What you need to do
Each of the entries should be retyped precisely as it appears.

Task material
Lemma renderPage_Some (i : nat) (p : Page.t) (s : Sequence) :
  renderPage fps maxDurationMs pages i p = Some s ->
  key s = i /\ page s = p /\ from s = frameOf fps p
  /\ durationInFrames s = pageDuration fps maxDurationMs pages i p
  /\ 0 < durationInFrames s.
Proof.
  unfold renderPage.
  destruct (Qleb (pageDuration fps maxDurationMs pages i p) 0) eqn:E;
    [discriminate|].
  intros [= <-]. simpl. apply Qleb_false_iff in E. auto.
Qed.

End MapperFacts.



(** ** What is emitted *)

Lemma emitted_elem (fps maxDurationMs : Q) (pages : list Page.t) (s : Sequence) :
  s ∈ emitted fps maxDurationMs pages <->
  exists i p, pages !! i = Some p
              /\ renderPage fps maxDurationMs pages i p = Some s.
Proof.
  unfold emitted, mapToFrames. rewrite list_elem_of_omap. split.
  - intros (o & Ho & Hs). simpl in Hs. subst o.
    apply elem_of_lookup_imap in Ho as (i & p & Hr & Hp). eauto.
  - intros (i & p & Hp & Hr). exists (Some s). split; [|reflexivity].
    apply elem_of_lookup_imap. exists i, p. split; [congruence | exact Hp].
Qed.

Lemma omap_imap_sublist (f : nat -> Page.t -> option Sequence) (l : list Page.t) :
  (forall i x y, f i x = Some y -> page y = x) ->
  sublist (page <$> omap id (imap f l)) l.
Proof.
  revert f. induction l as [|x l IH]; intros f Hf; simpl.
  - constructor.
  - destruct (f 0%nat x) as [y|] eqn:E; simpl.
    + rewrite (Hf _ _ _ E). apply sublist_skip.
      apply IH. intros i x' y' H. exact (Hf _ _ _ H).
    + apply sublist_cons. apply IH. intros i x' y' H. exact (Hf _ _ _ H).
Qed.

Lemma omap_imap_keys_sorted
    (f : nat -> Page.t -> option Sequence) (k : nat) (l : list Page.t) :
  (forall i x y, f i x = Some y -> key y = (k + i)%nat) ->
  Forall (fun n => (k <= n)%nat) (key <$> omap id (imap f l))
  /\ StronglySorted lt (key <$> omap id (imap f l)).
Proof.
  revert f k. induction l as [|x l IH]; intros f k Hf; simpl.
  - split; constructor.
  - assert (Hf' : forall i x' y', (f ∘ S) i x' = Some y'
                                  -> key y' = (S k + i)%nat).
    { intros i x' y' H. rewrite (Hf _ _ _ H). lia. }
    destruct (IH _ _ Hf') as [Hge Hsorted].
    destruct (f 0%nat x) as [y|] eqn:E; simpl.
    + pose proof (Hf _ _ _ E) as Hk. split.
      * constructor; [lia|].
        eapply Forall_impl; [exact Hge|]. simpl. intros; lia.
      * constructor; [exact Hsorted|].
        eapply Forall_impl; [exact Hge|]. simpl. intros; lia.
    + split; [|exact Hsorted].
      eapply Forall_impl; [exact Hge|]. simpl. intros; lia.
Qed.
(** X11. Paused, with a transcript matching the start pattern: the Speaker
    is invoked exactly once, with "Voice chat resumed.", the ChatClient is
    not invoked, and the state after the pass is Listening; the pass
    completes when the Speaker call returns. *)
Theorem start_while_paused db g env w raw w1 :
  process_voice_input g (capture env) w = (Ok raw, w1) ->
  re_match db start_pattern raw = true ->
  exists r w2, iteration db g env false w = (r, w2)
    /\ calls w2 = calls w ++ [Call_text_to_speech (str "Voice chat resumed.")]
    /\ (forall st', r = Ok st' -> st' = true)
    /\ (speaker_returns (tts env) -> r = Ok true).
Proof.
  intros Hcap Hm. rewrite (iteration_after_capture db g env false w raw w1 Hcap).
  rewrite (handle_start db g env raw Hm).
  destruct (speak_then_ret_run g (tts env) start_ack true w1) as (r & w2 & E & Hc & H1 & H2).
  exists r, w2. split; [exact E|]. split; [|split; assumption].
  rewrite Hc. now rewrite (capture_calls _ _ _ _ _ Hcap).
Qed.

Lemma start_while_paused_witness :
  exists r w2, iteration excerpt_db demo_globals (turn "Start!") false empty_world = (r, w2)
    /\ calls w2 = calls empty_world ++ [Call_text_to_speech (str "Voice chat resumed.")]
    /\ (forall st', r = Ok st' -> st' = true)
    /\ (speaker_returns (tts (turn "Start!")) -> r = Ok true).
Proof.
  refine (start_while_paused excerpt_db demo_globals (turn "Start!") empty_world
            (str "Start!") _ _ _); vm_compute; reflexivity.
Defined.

Answer space
Lemma renderPage_Some (i : nat) (p : Page.t) (s : Sequence) :
  renderPage fps maxDurationMs pages i p = Some s ->
  key s = i /\ page s = p /\ from s = frameOf fps p
  /\ durationInFrames s = pageDuration fps maxDurationMs pages i p
  /\ 0 < durationInFrames s.
Proof.
  unfold renderPage.
  destruct (Qleb (pageDuration fps maxDurationMs pages i p) 0) eqn:E;
    [discriminate|].
  intros [= <-]. simpl. apply Qleb_false_iff in E. auto.
Qed.

End MapperFacts.



(** ** What is emitted *)

Lemma emitted_elem (fps maxDurationMs : Q) (pages : list Page.t) (s : Sequence) :
  s ∈ emitted fps maxDurationMs pages <->
  exists i p, pages !! i = Some p
              /\ renderPage fps maxDurationMs pages i p = Some s.
Proof.
  unfold emitted, mapToFrames. rewrite list_elem_of_omap. split.
  - intros (o & Ho & Hs). simpl in Hs. subst o.
    apply elem_of_lookup_imap in Ho as (i & p & Hr & Hp). eauto.
  - intros (i & p & Hp & Hr). exists (Some s). split; [|reflexivity].
    apply elem_of_lookup_imap. exists i, p. split; [congruence | exact Hp].
Qed.

Lemma omap_imap_sublist (f : nat -> Page.t -> option Sequence) (l : list Page.t) :
  (forall i x y, f i x = Some y -> page y = x) ->
  sublist (page <$> omap id (imap f l)) l.
Proof.
  revert f. induction l as [|x l IH]; intros f Hf; simpl.
  - constructor.
  - destruct (f 0%nat x) as [y|] eqn:E; simpl.
    + rewrite (Hf _ _ _ E). apply sublist_skip.
      apply IH. intros i x' y' H. exact (Hf _ _ _ H).
    + apply sublist_cons. apply IH. intros i x' y' H. exact (Hf _ _ _ H).
Qed.

Lemma omap_imap_keys_sorted
    (f : nat -> Page.t -> option Sequence) (k : nat) (l : list Page.t) :
  (forall i x y, f i x = Some y -> key y = (k + i)%nat) ->
  Forall (fun n => (k <= n)%nat) (key <$> omap id (imap f l))
  /\ StronglySorted lt (key <$> omap id (imap f l)).
Proof.
  revert f k. induction l as [|x l IH]; intros f k Hf; simpl.
  - split; constructor.
  - assert (Hf' : forall i x' y', (f ∘ S) i x' = Some y'
                                  -> key y' = (S k + i)%nat).
    { intros i x' y' H. rewrite (Hf _ _ _ H). lia. }
    destruct (IH _ _ Hf') as [Hge Hsorted].
    destruct (f 0%nat x) as [y|] eqn:E; simpl.
    + pose proof (Hf _ _ _ E) as Hk. split.
      * constructor; [lia|].
        eapply Forall_impl; [exact Hge|]. simpl. intros; lia.
      * constructor; [exact Hsorted|].
        eapply Forall_impl; [exact Hge|]. simpl. intros; lia.
    + split; [|exact Hsorted].
      eapply Forall_impl; [exact Hge|]. simpl. intros; lia.
Qed.
(** X11. Paused, with a transcript matching the start pattern: the Speaker
    is invoked exactly once, with "Voice chat resumed.", the ChatClient is
    not invoked, and the state after the pass is Listening; the pass
    completes when the Speaker call returns. *)
Theorem start_while_paused db g env w raw w1 :
  process_voice_input g (capture env) w = (Ok raw, w1) ->
  re_match db start_pattern raw = true ->
  exists r w2, iteration db g env false w = (r, w2)
    /\ calls w2 = calls w ++ [Call_text_to_speech (str "Voice chat resumed.")]
    /\ (forall st', r = Ok st' -> st' = true)
    /\ (speaker_returns (tts env) -> r = Ok true).
Proof.
  intros Hcap Hm. rewrite (iteration_after_capture db g env false w raw w1 Hcap).
  rewrite (handle_start db g env raw Hm).
  destruct (speak_then_ret_run g (tts env) start_ack true w1) as (r & w2 & E & Hc & H1 & H2).
  exists r, w2. split; [exact E|]. split; [|split; assumption].
  rewrite Hc. now rewrite (capture_calls _ _ _ _ _ Hcap).
Qed.

Lemma start_while_paused_witness :
  exists r w2, iteration excerpt_db demo_globals (turn "Start!") false empty_world = (r, w2)
    /\ calls w2 = calls empty_world ++ [Call_text_to_speech (str "Voice chat resumed.")]
    /\ (forall st', r = Ok st' -> st' = true)
    /\ (speaker_returns (tts (turn "Start!")) -> r = Ok true).
Proof.
  refine (start_while_paused excerpt_db demo_globals (turn "Start!") empty_world
            (str "Start!") _ _ _); vm_compute; reflexivity.
Defined.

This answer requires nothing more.